───── PROVIDED INFORMATION ─────

(** The client [id] is the one the socket is polled for, whose buffer is used.  The answer has what is given to the line
    handler: the client that sent it, and the line.  [None]: the loop for the line end, or the handler, gets past the buffer, since the length
    of a datagram that does not fit is returned in full. *)
Definition handle_corepeer_readable (tick : Z) (id : Z) (ev : udp_recv) (w : worker) : option (worker * option (Z * list Z)) :=
  c ← w.(wk_store) !! id;
  match ev with
  | RecvFails => Some (w, None)
  | Datagram sa port data =>
      let r := zlen data in
      if r =? 0 then Some (w, None)
      else
        ibuf ← blit c.(wc_conn).(co_ibuf) 0 (take (Z.to_nat (zlen c.(wc_conn).(co_ibuf) - 1)) data);
        let w := put id (set_wc_conn (set_ibuf ibuf c.(wc_conn).(co_ibuf_end) c.(wc_conn)) c) w in
        rc ← find_peer sa port w.(wk_peers) w;
        match rc with
        | None => Some (w, None)
        | Some rc =>
            p ← w.(wk_store) !! rc;
            '(ca, acc) ← clientaccount_add_rx p.(wc_account) IPPROTO_UDP r 0 0 0 w.(wk_accounts);
            let w := set_wk_accounts acc (put rc (set_wc_conn (set_last_read tick p.(wc_conn)) (set_wc_account ca p)) w) in
            r ← line_end (Z.to_nat r) ibuf 0 r;
            line ← rd_range ibuf 0 r;
            Some (w, Some (rc, line))
        end
  end.

(** * A datagram reaches the handler as a packet of its sender *)

(** The text up to the first line end. *)
Fixpoint first_line (s : list Z) : list Z := match s with [] => [] | b :: s => if is_eol b then [] else b :: first_line s end.

Lemma first_line_whole s : no_eol s -> first_line s = s.
Proof. induction 1 as [|b s Hb _ IH]; [done|]. cbn [first_line]. by rewrite Hb, IH. Qed.

Lemma line_end_spec s junk : forall pre n, (length s <= n)%nat ->
  line_end n (pre ++ s ++ junk) (zlen pre) (zlen pre + zlen s) = Some (zlen pre + zlen (first_line s)).
Proof.
  induction s as [|b s IH]; intros pre n Hn.
  { cbn [first_line]. change (zlen []) with 0. destruct n; cbn [line_end]; [done|]. by rewrite (proj2 (Z.ltb_ge _ _)) by lia. }
  destruct n as [|n]; [cbn in Hn; lia|]. cbn [line_end]. rewrite zlen_cons. pose proof (zlen_nonneg s). rewrite (proj2 (Z.ltb_lt _ _)) by lia.
  cbn [Datatypes.app]. rewrite rd_mid. cbn [mbind option_bind first_line]. destruct (is_eol b) eqn:Eb; [change (zlen []) with 0; by rewrite Z.add_0_r|].
  replace (pre ++ b :: s ++ junk) with ((pre ++ [b]) ++ s ++ junk) by (by rewrite <- app_assoc).
  replace (zlen pre + 1) with (zlen (pre ++ [b])) by (rewrite zlen_app; done). replace (zlen pre + (1 + zlen s)) with (zlen (pre ++ [b]) + zlen s) by (rewrite zlen_app; change (zlen [b]) with 1; lia).
  rewrite IH by (cbn in Hn; lia). rewrite zlen_app, !zlen_cons, zlen_nil. f_equal. lia.
Qed.

Lemma first_line_prefix s : exists t, s = first_line s ++ t.
Proof. induction s as [|b s [t Ht]]; [by exists []|]. cbn [first_line]. destruct (is_eol b); [by exists (b :: s)|]. exists t. cbn. by rewrite <- Ht. Qed.

(** A peer with an IPv4 or IPv6 address. *)
Definition peer_at (sa : sockaddr) (port : Z) (c : wclient) : Prop := c.(wc_addr) = sa /\ c.(wc_udp_port) = port /\ sa <> OtherFamily.

Lemma same_peer_spec sa port c : same_peer sa port c = true <-> peer_at sa port c.
Proof.
  unfold same_peer, peer_at. destruct (wc_addr c) as [a|a|], sa as [b|b|]; rewrite ?andb_true_iff, ?Z.eqb_eq, ?bool_decide_eq_true; try (split; [done|by intros (? & _ & ?)]).
  - split; [by intros [-> ->]|by intros ([= ->] & -> & _)].
  - split; [by intros [-> ->]|by intros ([= ->] & -> & _)].
Qed.

(** The addresses of the peers differ. *)
Definition peers_differ (w : worker) : Prop :=
  forall i j c d, i ∈ w.(wk_peers) -> j ∈ w.(wk_peers) -> w.(wk_store) !! i = Some c -> w.(wk_store) !! j = Some d ->
    (c.(wc_addr), c.(wc_udp_port)) = (d.(wc_addr), d.(wc_udp_port)) -> i = j.

Lemma find_peer_spec sa port ids w : (forall i, i ∈ ids -> is_Some (w.(wk_store) !! i)) ->
  exists r, find_peer sa port ids w = Some r /\
    match r with
    | Some i => i ∈ ids /\ exists c, w.(wk_store) !! i = Some c /\ same_peer sa port c = true
    | None => forall i c, i ∈ ids -> w.(wk_store) !! i = Some c -> same_peer sa port c = false
    end.
Proof.
  induction ids as [|id ids IH]; intros Hs; [exists None; split; [done|by intros ? ? ?%elem_of_nil]|]. cbn [find_peer].
  destruct (Hs id) as [c Hc]; [left|]. rewrite Hc. cbn [mbind option_bind]. destruct (same_peer sa port c) eqn:E; [exists (Some id); split; [done|]; split; [left|by exists c]|].
  destruct IH as (r & -> & Hr); [intros i Hi; apply Hs; by right|]. exists r. split; [done|]. destruct r as [i|].
  - destruct Hr as [H1 H2]. split; [by right|done].
  - intros i x [->|Hi]%elem_of_cons Hx; [congruence|by eapply Hr].
Qed.

(** The bytes of a datagram are counted, and no reference is. *)
Lemma add_rx_spec ca r acc :
  (forall p, account_of IPPROTO_UDP ca = Some p -> is_Some (acc.(ac_ports) !! p)) ->
  exists ca' acc', clientaccount_add_rx ca IPPROTO_UDP r 0 0 0 acc = Some (ca', acc') /\ (ca'.(ca_port), ca'.(ca_udp)) = (ca.(ca_port), ca.(ca_udp)) /\
    ca'.(ca_local).(pa_rxbytes) = ca.(ca_local).(pa_rxbytes) + r /\ acc'.(ac_udp).(pa_rxbytes) = acc.(ac_udp).(pa_rxbytes) + r /\
    forall p, acc_count acc' p = acc_count acc p.
Proof.
  intros Hp. unfold clientaccount_add_rx. change (drop_reason 0) with (@None Z). cbn [count_rx mbind option_bind].
  destruct (account_of IPPROTO_UDP ca) as [p|]; cbn [on_port]; [destruct (Hp p eq_refl) as [pa Hpa]; rewrite Hpa|]; cbn [mbind option_bind];
    unfold on_proto; change (IPPROTO_UDP =? IPPROTO_TCP) with false; change (IPPROTO_UDP =? IPPROTO_UDP) with true; cbv iota; cbn [mbind option_bind];
    do 2 eexists; (split; [reflexivity|]); do 3 (split; [done|]); intros q; unfold acc_count; cbn [ac_ports set_ac_ports]; [|done].
  destruct (decide (p = q)) as [<-|Hne]; [by rewrite lookup_insert_eq, Hpa|by rewrite lookup_insert_ne].
Qed.

(** A client with other counters. *)
Lemma recount_put_ok h cl cls ss w id c c' acc :
  worker_ok h cl cls ss w -> w.(wk_store) !! id = Some c -> c'.(wc_client) = c.(wc_client) -> c'.(wc_filters) = c.(wc_filters) ->
  (c'.(wc_account).(ca_port), c'.(wc_account).(ca_udp)) = (c.(wc_account).(ca_port), c.(wc_account).(ca_udp)) ->
  (c'.(wc_udpclient), c'.(wc_udp_port)) = (c.(wc_udpclient), c.(wc_udp_port)) -> (forall p, acc_count acc p = acc_count w.(wk_accounts) p) ->
  worker_ok h cl cls ss (set_wk_accounts acc (put id c' w)).
Proof.
  intros [L R S] Hc E1 E2 E3 E4 Ha. eapply (recounted_ok _ _ _ _ (put id c' w)); [by split|]. split.
  - eapply put_lists_ok; [done|done|by rewrite E1|unfold online; by rewrite E1].
  - by eapply put_refs_ok.
  - eapply put_sessions_ok; [done|done|by rewrite E1|left; by rewrite E1].
Qed.

(** The account that a datagram of a peer is counted on is held by the peer. *)
Lemma peer_account h cl cls ss w id c p :
  worker_ok h cl cls ss w -> id ∈ cl -> w.(wk_store) !! id = Some c -> c.(wc_udp_port) <> 0 -> account_of IPPROTO_UDP c.(wc_account) = Some p ->
  is_Some (w.(wk_accounts).(ac_ports) !! p).
Proof.
  intros [L R S] Hid Hc Hu Hp. pose proof (ro_port _ _ _ R p) as Hr. destruct (ac_ports (wk_accounts w) !! p) as [pa|]; [by eexists|]. destruct Hr as [_ Hr].
  assert (id ∈ cl ++ wk_new w) as Hin by (apply elem_of_app; by left). rewrite (tally_without _ id _ (lo_nodup _ _ _ L) Hin) in Hr.
  fold (rm id (cl ++ wk_new w)) in Hr. pose proof (tally_nonneg (of_client w (port_refs p) 0) (rm id (cl ++ wk_new w)) (port_refs_nonneg w p)) as Hn.
  exfalso. unfold of_client at 1 in Hr. rewrite Hc in Hr. unfold port_refs at 1 in Hr.
  apply Z.eqb_neq in Hu. rewrite Hu in Hr. cbn [negb andb] in Hr. unfold account_of in Hp. change (IPPROTO_UDP =? IPPROTO_UDP) with true in Hp. cbn [andb] in Hp.
  destruct (ca_udp (wc_account c)) as [u|]; cbn in Hp; rewrite Hp, (bool_decide_eq_true_2 (Some p = Some p)) in Hr by done; repeat case_bool_decide; lia.
Qed.

(** The peers of a worker: clients of its list with a UDP port, at different addresses. *)
Record group_ok (cl : list Z) (w : worker) : Prop := {
  gr_peers : peers_ok cl w;
  gr_differ : peers_differ w;
  gr_port : forall i c, i ∈ w.(wk_peers) -> w.(wk_store) !! i = Some c -> c.(wc_udp_port) <> 0
}.

(** The datagram [data] as the handler gets it: from the peer [rc], whose bytes are counted. *)
Definition taken (tick : Z) (sa : sockaddr) (port : Z) (data : list Z) (w w' : worker) (d : option (Z * list Z)) : Prop :=
  match d with
  | Some (rc, line) => line = first_line data /\ rc ∈ w.(wk_peers) /\ exists p p', w.(wk_store) !! rc = Some p /\ peer_at sa port p /\
      w'.(wk_store) !! rc = Some p' /\ p'.(wc_account).(ca_local).(pa_rxbytes) = p.(wc_account).(ca_local).(pa_rxbytes) + zlen data /\
      p'.(wc_conn).(co_last_read) = tick /\ w'.(wk_accounts).(ac_udp).(pa_rxbytes) = w.(wk_accounts).(ac_udp).(pa_rxbytes) + zlen data
  | None => w'.(wk_accounts) = w.(wk_accounts) /\ forall i p, i ∈ w.(wk_peers) -> w.(wk_store) !! i = Some p -> ~ peer_at sa port p
  end.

─────

TASK ITEM:
In the entries above, the lines between the one holding "(c.(wc_addr), c.(wc_udp_port)) = (d.(wc_addr), d.(wc_udp_port))" and the one holding "induction ids as", inclusive, are to be printed exactly as written, and those alone.

RESULT FOR THIS EXERCISE:
    (c.(wc_addr), c.(wc_udp_port)) = (d.(wc_addr), d.(wc_udp_port)) -> i = j.

Lemma find_peer_spec sa port ids w : (forall i, i ∈ ids -> is_Some (w.(wk_store) !! i)) ->
  exists r, find_peer sa port ids w = Some r /\
    match r with
    | Some i => i ∈ ids /\ exists c, w.(wk_store) !! i = Some c /\ same_peer sa port c = true
    | None => forall i c, i ∈ ids -> w.(wk_store) !! i = Some c -> same_peer sa port c = false
    end.
Proof.
  induction ids as [|id ids IH]; intros Hs; [exists None; split; [done|by intros ? ? ?%elem_of_nil]|]. cbn [find_peer].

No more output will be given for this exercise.